— Activity —
Scan the material for the word "functions" and return every matching line.

— Input data —
※ ※ ※

(** * pyemu: template / instruction file parsing and the null-space
      Monte Carlo engine

    A shallow embedding of [pyemu/pst/pst_utils.py] (the functions
    [parse_tpl_file], [parse_ins_file], [parse_ins_string]) and of
    [pyemu/mc.py] (the class [MonteCarlo]: [__init__], [num_reals],
    [get_nsing], [get_null_proj], [write_psts]), with the properties of
    these functions.

    Conventions of the embedding:
    - a Python [str] is a [string] of 8-bit characters (the files are ASCII
      text); slicing, [index], [strip], [split] and [lower] are written out
      as recursive functions in [pystr];
    - a call that may raise returns a [result]: [Ok v] for a normal return,
      [Raise e] for a Python exception; the [while True] loop of
      [parse_ins_string] runs on fuel, and [OutOfFuel] is shown never to
      occur ([parse_ins_string_total]);
    - a text file is the list of its lines, a file system binds paths to
      files;
    - a float is an exact rational, or one of the values a division by
      zero gives (infinities, NaN); rounding is not modelled;
    - the methods of [MonteCarlo] that log or write files run in the
      state-and-error monad [mc.M] over a [World]: the control files
      written, in order, and the phrases logged;
    - the collaborators of [MonteCarlo] that live in other files of pyemu
      (matrices, ensembles, the control file) are modelled from the
      specification, each where it is introduced. *)

From Stdlib Require Import String Ascii List Arith Bool Lia ZArith.
From Stdlib Require Import DecimalString DecimalNat.
From Stdlib Require Import QArith Permutation.
Import ListNotations.

Close Scope Q_scope.
Open Scope string_scope.
Open Scope list_scope.
Open Scope nat_scope.

(** ** Python exceptions and results *)

Inductive exn : Type :=
| AssertionError (msg : string)
| IndexError
| ValueError
| KeyError
| IOError
| Exception (msg : string).

Inductive result (A : Type) : Type :=
| Ok (a : A)
| Raise (e : exn)
| OutOfFuel.

Arguments Ok {A} a.
Arguments Raise {A} e.
Arguments OutOfFuel {A}.

Definition bind {A B : Type} (m : result A) (k : A -> result B) : result B :=
  match m with
  | Ok a => k a
  | Raise e => Raise e
  | OutOfFuel => OutOfFuel
  end.

Definition res_map {A B : Type} (f : A -> B) (m : result A) : result B :=
  bind m (fun a => Ok (f a)).

Declare Scope py_scope.
Delimit Scope py_scope with py.
Notation "x <- m ;; k" := (bind m (fun x => k))
  (at level 61, m at next level, right associativity) : py_scope.
Notation "'assert' b 'else' msg ;; k" :=
  (if (b : bool) then k else Raise (AssertionError msg))
  (at level 61, b at next level, msg at next level, right associativity) : py_scope.

Definition raises {A : Type} (m : result A) : Prop :=
  exists e, m = Raise e.

(** [str(e)] for the exceptions that occur. *)
Definition str_exn (e : exn) : string :=
  match e with
  | AssertionError msg => msg
  | IndexError => "list index out of range"
  | ValueError => "substring not found"
  | KeyError => "key"
  | IOError => "No such file or directory"
  | Exception msg => msg
  end.

(** ** Python string primitives *)

Module pystr.

Definition nl : string := String (ascii_of_nat 10) "".

(** [c.isspace()] on the ASCII range. *)
Definition is_space (c : ascii) : bool :=
  let n := nat_of_ascii c in
  ((9 <=? n) && (n <=? 13)) || ((28 <=? n) && (n <=? 32)).

Definition lower_char (c : ascii) : ascii :=
  let n := nat_of_ascii c in
  if (65 <=? n) && (n <=? 90) then ascii_of_nat (n + 32) else c.

(** [s.lower()] *)
Fixpoint lower (s : string) : string :=
  match s with
  | "" => ""
  | String c r => String (lower_char c) (lower r)
  end.

Fixpoint lstrip (s : string) : string :=
  match s with
  | "" => ""
  | String c r => if is_space c then lstrip r else s
  end.

Fixpoint rstrip (s : string) : string :=
  match s with
  | "" => ""
  | String c r =>
      match rstrip r with
      | "" => if is_space c then "" else String c ""
      | r' => String c r'
      end
  end.

(** [s.strip()] *)
Definition strip (s : string) : string := rstrip (lstrip s).

(** [s.split()]: the maximal runs of non-whitespace characters. *)
Fixpoint split_ws_from (cur : string) (s : string) : list string :=
  match s with
  | "" => match cur with "" => [] | _ => [cur] end
  | String c r =>
      if is_space c
      then match cur with
           | "" => split_ws_from "" r
           | _ => cur :: split_ws_from "" r
           end
      else split_ws_from (cur ++ String c "")%string r
  end.

Definition split_ws (s : string) : list string := split_ws_from "" s.

(** [s.split(sep)] for a separator of one character: empty fields are
    kept, and the result is never empty. *)
Fixpoint split_from (sep : ascii) (cur : string) (s : string) : list string :=
  match s with
  | "" => [cur]
  | String c r =>
      if Ascii.eqb c sep
      then cur :: split_from sep "" r
      else split_from sep (cur ++ String c "")%string r
  end.

Definition split (sep : ascii) (s : string) : list string := split_from sep "" s.

(** [sep in s] for a separator of one character. *)
Fixpoint contains (sep : ascii) (s : string) : bool :=
  match s with
  | "" => false
  | String c r => Ascii.eqb c sep || contains sep r
  end.

(** [s[n:]] for [0 <= n]. *)
Fixpoint slice_from (n : nat) (s : string) : string :=
  match n, s with
  | 0, _ => s
  | S _, "" => ""
  | S n', String _ r => slice_from n' r
  end.

(** [s[:n]] for [0 <= n]. *)
Fixpoint slice_to (n : nat) (s : string) : string :=
  match n, s with
  | 0, _ => ""
  | S _, "" => ""
  | S n', String c r => String c (slice_to n' r)
  end.

(** [s[i:j]] for [0 <= i] and [0 <= j]; empty when [j <= i]. *)
Definition slice (i j : nat) (s : string) : string :=
  slice_to (j - i) (slice_from i s).

(** [s.index(c)] for a one-character [c]: the first position of [c];
    Python raises [ValueError] when there is none. *)
Fixpoint find (c : ascii) (s : string) : option nat :=
  match s with
  | "" => None
  | String a r => if Ascii.eqb a c then Some 0 else option_map S (find c r)
  end.

Definition index (c : ascii) (s : string) : result nat :=
  match find c s with
  | Some k => Ok k
  | None => Raise ValueError
  end.

(** [l[::2]] and [l[1::2]] *)
Fixpoint evens {A : Type} (l : list A) : list A :=
  match l with
  | [] => []
  | [x] => [x]
  | x :: _ :: r => x :: evens r
  end.

Definition odds {A : Type} (l : list A) : list A := evens (tl l).

(** [x in l] for a list of strings *)
Definition mem (x : string) (l : list string) : bool :=
  existsb (String.eqb x) l.

(** [l.index(c)] on a list of characters *)
Fixpoint list_index (c : ascii) (l : list ascii) : option nat :=
  match l with
  | [] => None
  | a :: r => if Ascii.eqb a c then Some 0 else option_map S (list_index c r)
  end.

(** [l[i]] for [0 <= i] *)
Definition getitem {A : Type} (l : list A) (i : nat) : result A :=
  match nth_error l i with
  | Some x => Ok x
  | None => Raise IndexError
  end.

(** ["{0:d}".format(n)] *)
Definition format_d (n : nat) : string :=
  NilEmpty.string_of_uint (Nat.to_uint n).

(** [str(l)] for a list of strings (quotes are not escaped) *)
Definition str_list (l : list string) : string :=
  ("[" ++ String.concat ", " (map (fun x => "'" ++ x ++ "'") l) ++ "]")%string.

(** [for x in l: st = body(st, x)], stopping at the first exception *)
Fixpoint for_each {A St : Type} (l : list A) (body : St -> A -> result St)
    (st : St) : result St :=
  match l with
  | [] => Ok st
  | x :: r => bind (body st x) (for_each r body)
  end.

(** Text files: a path is bound to the lines of the file, each with its
    line terminator. *)
Definition file : Type := list string.
Definition filesystem : Type := list (string * file).

Fixpoint open (fs : filesystem) (path : string) : result file :=
  match fs with
  | [] => Raise IOError
  | (p, f) :: fs' => if String.eqb p path then Ok f else open fs' path
  end.

(** [f.readline()] and the lines left for [for line in f] *)
Definition readline (f : file) : string * file :=
  match f with
  | [] => ("", [])
  | l :: r => (l, r)
  end.

End pystr.

(** ** pyemu/pst/pst_utils.py *)

Module pst_utils.
Import pystr.
Local Open Scope py_scope.

Definition istart_markers : list ascii := ["["; "("; "!"]%char.
Definition iend_markers : list ascii := ["]"; ")"; "!"]%char.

※ ※ ※

— Output for this exercise —
    A shallow embedding of [pyemu/pst/pst_utils.py] (the functions
    these functions.
      as recursive functions in [pystr];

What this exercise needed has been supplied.